**Task instructions**
Only a number is wanted: how many lines in the listing contain the word "match"?

**Material provided**
▬▬▬▬▬▬
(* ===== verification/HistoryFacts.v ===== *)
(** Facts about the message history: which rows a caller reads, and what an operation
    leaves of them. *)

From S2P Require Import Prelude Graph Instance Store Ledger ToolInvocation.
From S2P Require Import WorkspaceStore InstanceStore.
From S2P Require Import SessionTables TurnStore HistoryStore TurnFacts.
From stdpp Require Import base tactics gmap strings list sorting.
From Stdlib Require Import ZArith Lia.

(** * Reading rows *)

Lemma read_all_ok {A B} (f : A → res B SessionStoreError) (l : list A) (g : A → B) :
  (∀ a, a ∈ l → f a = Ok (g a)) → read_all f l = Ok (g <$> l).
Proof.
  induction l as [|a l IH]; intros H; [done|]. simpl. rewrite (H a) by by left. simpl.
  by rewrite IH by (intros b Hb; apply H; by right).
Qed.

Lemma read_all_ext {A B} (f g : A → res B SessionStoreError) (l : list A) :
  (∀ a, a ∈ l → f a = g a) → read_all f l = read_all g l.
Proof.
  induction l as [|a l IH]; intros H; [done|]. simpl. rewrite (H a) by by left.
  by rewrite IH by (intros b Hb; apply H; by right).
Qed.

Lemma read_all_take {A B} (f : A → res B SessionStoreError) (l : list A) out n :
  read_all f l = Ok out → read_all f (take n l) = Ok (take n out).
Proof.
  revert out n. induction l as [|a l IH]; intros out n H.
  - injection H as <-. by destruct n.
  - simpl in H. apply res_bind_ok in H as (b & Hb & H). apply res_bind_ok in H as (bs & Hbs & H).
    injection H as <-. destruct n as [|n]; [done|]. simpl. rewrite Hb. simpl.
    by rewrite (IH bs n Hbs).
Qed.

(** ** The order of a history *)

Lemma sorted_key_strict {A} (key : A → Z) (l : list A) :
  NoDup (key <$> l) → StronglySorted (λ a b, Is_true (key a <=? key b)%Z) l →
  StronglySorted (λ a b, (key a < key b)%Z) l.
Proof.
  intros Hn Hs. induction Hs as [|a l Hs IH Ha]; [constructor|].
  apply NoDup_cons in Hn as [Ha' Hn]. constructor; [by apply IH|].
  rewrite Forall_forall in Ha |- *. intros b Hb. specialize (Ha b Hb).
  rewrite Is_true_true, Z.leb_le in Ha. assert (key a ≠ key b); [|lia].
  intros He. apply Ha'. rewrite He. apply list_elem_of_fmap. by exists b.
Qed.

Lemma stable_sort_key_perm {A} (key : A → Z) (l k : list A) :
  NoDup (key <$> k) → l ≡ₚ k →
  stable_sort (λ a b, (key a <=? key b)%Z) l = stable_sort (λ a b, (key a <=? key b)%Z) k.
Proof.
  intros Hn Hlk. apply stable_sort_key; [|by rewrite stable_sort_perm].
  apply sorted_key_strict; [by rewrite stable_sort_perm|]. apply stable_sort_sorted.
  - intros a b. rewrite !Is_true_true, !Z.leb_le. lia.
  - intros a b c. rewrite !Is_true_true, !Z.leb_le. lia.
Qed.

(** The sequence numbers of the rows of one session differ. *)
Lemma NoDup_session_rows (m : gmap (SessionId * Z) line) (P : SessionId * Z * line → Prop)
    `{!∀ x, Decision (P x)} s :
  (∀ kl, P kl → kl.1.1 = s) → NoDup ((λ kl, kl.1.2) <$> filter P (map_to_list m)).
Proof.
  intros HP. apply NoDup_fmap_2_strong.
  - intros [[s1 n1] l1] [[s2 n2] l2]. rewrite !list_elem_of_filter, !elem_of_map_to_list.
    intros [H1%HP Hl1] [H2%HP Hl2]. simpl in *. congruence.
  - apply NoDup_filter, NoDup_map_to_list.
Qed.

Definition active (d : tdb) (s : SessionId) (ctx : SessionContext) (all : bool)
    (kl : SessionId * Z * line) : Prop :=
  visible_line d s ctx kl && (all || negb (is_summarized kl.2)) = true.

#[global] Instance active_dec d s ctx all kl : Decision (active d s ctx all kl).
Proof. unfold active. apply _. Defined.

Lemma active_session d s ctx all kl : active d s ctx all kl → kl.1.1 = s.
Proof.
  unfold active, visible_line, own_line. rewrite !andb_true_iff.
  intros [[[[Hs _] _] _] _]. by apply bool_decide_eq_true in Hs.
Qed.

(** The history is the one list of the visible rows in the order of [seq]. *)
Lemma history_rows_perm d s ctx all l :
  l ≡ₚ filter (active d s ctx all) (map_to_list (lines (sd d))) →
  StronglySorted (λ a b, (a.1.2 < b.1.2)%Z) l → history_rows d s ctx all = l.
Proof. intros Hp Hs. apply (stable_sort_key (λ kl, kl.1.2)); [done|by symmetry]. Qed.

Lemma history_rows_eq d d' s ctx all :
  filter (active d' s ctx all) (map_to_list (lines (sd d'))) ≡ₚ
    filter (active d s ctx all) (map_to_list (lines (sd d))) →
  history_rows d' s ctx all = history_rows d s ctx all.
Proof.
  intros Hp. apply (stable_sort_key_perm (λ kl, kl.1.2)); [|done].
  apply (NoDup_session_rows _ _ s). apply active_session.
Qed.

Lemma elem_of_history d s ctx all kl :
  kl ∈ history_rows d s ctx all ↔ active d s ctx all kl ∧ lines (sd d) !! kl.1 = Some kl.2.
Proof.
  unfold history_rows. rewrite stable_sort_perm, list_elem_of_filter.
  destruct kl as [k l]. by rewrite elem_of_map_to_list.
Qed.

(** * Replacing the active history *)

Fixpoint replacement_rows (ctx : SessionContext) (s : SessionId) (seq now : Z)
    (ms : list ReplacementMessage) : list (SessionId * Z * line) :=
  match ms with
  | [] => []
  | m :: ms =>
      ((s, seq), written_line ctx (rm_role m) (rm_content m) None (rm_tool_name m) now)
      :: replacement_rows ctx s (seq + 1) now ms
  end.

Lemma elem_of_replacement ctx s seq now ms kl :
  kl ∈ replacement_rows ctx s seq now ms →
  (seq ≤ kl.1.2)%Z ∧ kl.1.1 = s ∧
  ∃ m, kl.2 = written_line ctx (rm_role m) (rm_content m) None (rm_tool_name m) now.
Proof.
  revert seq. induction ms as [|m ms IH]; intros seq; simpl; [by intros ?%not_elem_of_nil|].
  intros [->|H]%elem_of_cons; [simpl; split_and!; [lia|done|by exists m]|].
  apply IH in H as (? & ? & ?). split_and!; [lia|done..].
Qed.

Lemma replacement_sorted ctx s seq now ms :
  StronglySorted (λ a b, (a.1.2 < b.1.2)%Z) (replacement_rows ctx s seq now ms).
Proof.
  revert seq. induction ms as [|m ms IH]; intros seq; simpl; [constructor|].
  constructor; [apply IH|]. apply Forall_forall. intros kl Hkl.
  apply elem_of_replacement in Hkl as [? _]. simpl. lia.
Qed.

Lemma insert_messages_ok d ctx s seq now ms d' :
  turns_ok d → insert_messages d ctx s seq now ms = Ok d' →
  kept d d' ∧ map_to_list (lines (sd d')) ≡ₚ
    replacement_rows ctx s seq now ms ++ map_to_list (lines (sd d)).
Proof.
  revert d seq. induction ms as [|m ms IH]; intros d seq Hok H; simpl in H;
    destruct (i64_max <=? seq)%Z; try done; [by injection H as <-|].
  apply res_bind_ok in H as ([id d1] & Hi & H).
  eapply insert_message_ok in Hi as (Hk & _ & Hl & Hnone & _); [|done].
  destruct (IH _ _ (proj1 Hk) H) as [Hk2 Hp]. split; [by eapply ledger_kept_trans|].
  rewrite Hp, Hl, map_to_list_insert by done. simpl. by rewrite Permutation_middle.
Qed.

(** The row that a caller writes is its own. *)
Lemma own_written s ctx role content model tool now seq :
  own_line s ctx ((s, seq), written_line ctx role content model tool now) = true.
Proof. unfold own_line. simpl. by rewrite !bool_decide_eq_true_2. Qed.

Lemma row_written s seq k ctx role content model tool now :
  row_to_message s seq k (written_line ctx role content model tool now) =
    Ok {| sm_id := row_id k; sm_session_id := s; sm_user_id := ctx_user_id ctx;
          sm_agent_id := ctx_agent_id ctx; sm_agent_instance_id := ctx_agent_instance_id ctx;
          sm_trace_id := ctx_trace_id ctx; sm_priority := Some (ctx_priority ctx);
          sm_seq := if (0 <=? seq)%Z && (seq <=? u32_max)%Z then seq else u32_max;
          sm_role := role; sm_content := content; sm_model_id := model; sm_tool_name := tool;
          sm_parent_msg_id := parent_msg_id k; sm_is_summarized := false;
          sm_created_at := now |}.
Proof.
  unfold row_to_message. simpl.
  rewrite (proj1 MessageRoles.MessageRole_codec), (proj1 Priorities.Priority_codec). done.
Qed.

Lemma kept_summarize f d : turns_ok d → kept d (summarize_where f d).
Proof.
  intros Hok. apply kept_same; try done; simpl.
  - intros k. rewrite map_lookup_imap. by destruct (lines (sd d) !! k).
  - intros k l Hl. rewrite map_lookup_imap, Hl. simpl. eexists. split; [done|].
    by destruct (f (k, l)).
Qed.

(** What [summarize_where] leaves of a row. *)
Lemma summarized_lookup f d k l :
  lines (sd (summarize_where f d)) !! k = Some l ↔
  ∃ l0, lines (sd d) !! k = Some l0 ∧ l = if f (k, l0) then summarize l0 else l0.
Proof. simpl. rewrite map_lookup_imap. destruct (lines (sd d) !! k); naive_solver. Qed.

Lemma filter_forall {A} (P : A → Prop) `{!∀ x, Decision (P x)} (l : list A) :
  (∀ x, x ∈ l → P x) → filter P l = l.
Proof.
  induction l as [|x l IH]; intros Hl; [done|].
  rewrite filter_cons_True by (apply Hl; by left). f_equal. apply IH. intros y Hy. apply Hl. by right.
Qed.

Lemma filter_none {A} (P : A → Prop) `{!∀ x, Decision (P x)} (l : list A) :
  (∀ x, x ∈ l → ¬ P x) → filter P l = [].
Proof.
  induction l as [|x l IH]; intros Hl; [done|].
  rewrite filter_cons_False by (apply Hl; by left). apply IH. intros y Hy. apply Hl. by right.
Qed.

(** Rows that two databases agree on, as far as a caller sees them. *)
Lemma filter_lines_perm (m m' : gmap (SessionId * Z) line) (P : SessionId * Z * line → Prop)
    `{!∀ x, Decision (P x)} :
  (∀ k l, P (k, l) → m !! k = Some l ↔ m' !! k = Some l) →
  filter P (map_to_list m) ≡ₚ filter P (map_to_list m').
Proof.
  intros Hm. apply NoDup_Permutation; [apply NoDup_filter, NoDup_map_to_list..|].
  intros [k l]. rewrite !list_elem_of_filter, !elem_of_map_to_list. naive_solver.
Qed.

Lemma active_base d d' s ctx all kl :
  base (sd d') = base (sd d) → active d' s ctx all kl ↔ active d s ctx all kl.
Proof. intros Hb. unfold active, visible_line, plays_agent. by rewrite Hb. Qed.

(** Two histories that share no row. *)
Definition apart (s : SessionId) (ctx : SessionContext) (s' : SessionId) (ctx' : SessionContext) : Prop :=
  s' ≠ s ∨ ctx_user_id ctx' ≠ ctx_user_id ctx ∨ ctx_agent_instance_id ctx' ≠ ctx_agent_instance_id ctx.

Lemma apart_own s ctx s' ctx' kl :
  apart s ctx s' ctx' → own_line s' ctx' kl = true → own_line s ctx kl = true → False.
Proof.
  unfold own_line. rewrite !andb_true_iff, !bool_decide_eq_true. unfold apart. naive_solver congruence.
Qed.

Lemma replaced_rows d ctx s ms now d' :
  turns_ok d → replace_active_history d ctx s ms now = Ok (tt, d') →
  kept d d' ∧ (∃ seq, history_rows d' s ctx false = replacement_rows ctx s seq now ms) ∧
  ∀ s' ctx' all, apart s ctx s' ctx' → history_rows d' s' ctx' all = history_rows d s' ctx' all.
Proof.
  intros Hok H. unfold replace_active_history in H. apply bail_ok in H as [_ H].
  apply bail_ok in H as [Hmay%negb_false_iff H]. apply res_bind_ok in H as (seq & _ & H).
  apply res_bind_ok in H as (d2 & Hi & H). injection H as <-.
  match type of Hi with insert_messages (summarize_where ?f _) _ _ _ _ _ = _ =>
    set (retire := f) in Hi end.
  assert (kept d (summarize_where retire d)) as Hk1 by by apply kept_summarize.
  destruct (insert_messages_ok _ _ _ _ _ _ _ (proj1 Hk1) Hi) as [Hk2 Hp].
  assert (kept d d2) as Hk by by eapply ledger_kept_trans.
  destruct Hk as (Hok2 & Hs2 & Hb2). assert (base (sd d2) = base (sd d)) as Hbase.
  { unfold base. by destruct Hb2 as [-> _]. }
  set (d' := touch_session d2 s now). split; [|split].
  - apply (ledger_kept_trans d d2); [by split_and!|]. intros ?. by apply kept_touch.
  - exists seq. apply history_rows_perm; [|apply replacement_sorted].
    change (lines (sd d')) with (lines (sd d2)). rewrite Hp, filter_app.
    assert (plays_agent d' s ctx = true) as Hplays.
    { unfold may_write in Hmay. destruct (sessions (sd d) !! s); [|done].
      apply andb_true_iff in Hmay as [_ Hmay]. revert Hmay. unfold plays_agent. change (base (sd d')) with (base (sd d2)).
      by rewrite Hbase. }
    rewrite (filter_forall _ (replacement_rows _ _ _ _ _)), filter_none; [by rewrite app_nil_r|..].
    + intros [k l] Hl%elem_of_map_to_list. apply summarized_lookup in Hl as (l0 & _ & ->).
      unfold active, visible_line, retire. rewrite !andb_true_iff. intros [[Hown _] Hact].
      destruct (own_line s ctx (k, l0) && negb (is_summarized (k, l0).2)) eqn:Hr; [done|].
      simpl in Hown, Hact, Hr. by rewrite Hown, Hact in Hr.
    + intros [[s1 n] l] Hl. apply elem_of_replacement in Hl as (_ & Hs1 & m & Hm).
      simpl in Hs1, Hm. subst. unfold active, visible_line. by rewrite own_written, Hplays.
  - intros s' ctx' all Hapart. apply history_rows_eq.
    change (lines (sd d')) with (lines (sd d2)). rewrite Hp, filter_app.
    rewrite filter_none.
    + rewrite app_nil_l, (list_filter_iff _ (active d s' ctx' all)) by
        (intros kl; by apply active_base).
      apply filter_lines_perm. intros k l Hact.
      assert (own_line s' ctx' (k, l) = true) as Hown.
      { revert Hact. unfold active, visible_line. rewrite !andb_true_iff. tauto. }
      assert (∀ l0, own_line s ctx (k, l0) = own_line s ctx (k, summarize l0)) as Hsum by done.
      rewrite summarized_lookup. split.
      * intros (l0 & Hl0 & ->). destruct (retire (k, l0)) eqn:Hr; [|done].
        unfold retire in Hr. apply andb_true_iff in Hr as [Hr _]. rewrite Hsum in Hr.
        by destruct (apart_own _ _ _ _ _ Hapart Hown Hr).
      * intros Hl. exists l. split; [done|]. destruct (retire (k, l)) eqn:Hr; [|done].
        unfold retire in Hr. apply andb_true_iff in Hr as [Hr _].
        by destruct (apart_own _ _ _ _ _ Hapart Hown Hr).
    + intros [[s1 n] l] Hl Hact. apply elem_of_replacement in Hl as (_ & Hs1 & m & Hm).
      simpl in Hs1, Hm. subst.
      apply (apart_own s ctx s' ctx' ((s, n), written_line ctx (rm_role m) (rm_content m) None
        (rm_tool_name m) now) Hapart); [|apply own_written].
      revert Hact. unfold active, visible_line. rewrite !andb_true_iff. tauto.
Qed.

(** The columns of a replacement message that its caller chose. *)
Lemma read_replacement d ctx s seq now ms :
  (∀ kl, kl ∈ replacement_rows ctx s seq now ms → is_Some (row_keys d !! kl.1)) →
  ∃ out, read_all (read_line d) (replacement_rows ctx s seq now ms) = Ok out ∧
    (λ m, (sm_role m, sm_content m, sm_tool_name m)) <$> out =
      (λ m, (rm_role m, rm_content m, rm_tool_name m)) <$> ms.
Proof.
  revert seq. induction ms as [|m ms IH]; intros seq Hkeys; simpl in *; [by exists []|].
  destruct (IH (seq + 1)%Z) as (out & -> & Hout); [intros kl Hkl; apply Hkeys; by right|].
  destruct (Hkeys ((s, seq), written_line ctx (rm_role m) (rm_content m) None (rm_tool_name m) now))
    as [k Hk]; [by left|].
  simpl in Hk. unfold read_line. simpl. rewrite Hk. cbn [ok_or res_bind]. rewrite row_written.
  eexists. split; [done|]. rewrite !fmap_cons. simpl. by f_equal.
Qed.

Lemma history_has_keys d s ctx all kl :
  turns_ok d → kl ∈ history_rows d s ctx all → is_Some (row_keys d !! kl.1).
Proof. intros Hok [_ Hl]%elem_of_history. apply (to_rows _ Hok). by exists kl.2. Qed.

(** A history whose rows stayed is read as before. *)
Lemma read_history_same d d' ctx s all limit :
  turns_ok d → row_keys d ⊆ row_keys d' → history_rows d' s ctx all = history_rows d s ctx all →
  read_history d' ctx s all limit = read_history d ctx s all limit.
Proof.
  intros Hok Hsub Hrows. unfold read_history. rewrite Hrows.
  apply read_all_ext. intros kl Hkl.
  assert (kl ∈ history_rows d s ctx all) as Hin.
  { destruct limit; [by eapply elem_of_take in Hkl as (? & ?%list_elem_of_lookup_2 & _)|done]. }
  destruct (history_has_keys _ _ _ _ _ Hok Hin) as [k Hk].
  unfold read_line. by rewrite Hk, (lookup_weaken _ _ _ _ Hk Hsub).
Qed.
▬▬▬▬▬▬
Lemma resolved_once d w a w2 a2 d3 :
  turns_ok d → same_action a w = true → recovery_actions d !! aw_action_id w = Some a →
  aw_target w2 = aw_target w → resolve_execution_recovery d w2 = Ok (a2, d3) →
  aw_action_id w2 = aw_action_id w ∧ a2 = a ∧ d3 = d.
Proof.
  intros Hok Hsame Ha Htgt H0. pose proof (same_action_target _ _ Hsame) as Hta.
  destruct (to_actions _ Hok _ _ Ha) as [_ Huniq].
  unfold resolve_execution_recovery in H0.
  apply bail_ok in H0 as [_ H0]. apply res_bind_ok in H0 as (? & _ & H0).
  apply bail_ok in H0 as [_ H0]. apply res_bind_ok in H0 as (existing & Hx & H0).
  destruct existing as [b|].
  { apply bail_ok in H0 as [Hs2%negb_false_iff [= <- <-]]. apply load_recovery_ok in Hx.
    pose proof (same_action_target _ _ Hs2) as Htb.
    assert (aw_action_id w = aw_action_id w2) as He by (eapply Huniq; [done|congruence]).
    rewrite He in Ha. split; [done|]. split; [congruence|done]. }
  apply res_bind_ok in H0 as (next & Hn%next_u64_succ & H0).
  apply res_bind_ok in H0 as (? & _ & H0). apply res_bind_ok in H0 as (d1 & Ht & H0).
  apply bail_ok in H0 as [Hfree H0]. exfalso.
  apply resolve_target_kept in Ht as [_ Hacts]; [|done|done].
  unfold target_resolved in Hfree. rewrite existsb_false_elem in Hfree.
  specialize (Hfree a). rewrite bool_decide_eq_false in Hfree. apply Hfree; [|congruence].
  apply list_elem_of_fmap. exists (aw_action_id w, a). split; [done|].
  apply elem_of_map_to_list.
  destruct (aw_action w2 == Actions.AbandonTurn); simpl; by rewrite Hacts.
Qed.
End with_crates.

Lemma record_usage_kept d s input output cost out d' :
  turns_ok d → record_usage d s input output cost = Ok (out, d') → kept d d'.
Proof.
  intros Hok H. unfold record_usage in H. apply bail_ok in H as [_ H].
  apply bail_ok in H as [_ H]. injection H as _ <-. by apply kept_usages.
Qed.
▬▬▬▬▬▬
**Answer space**
2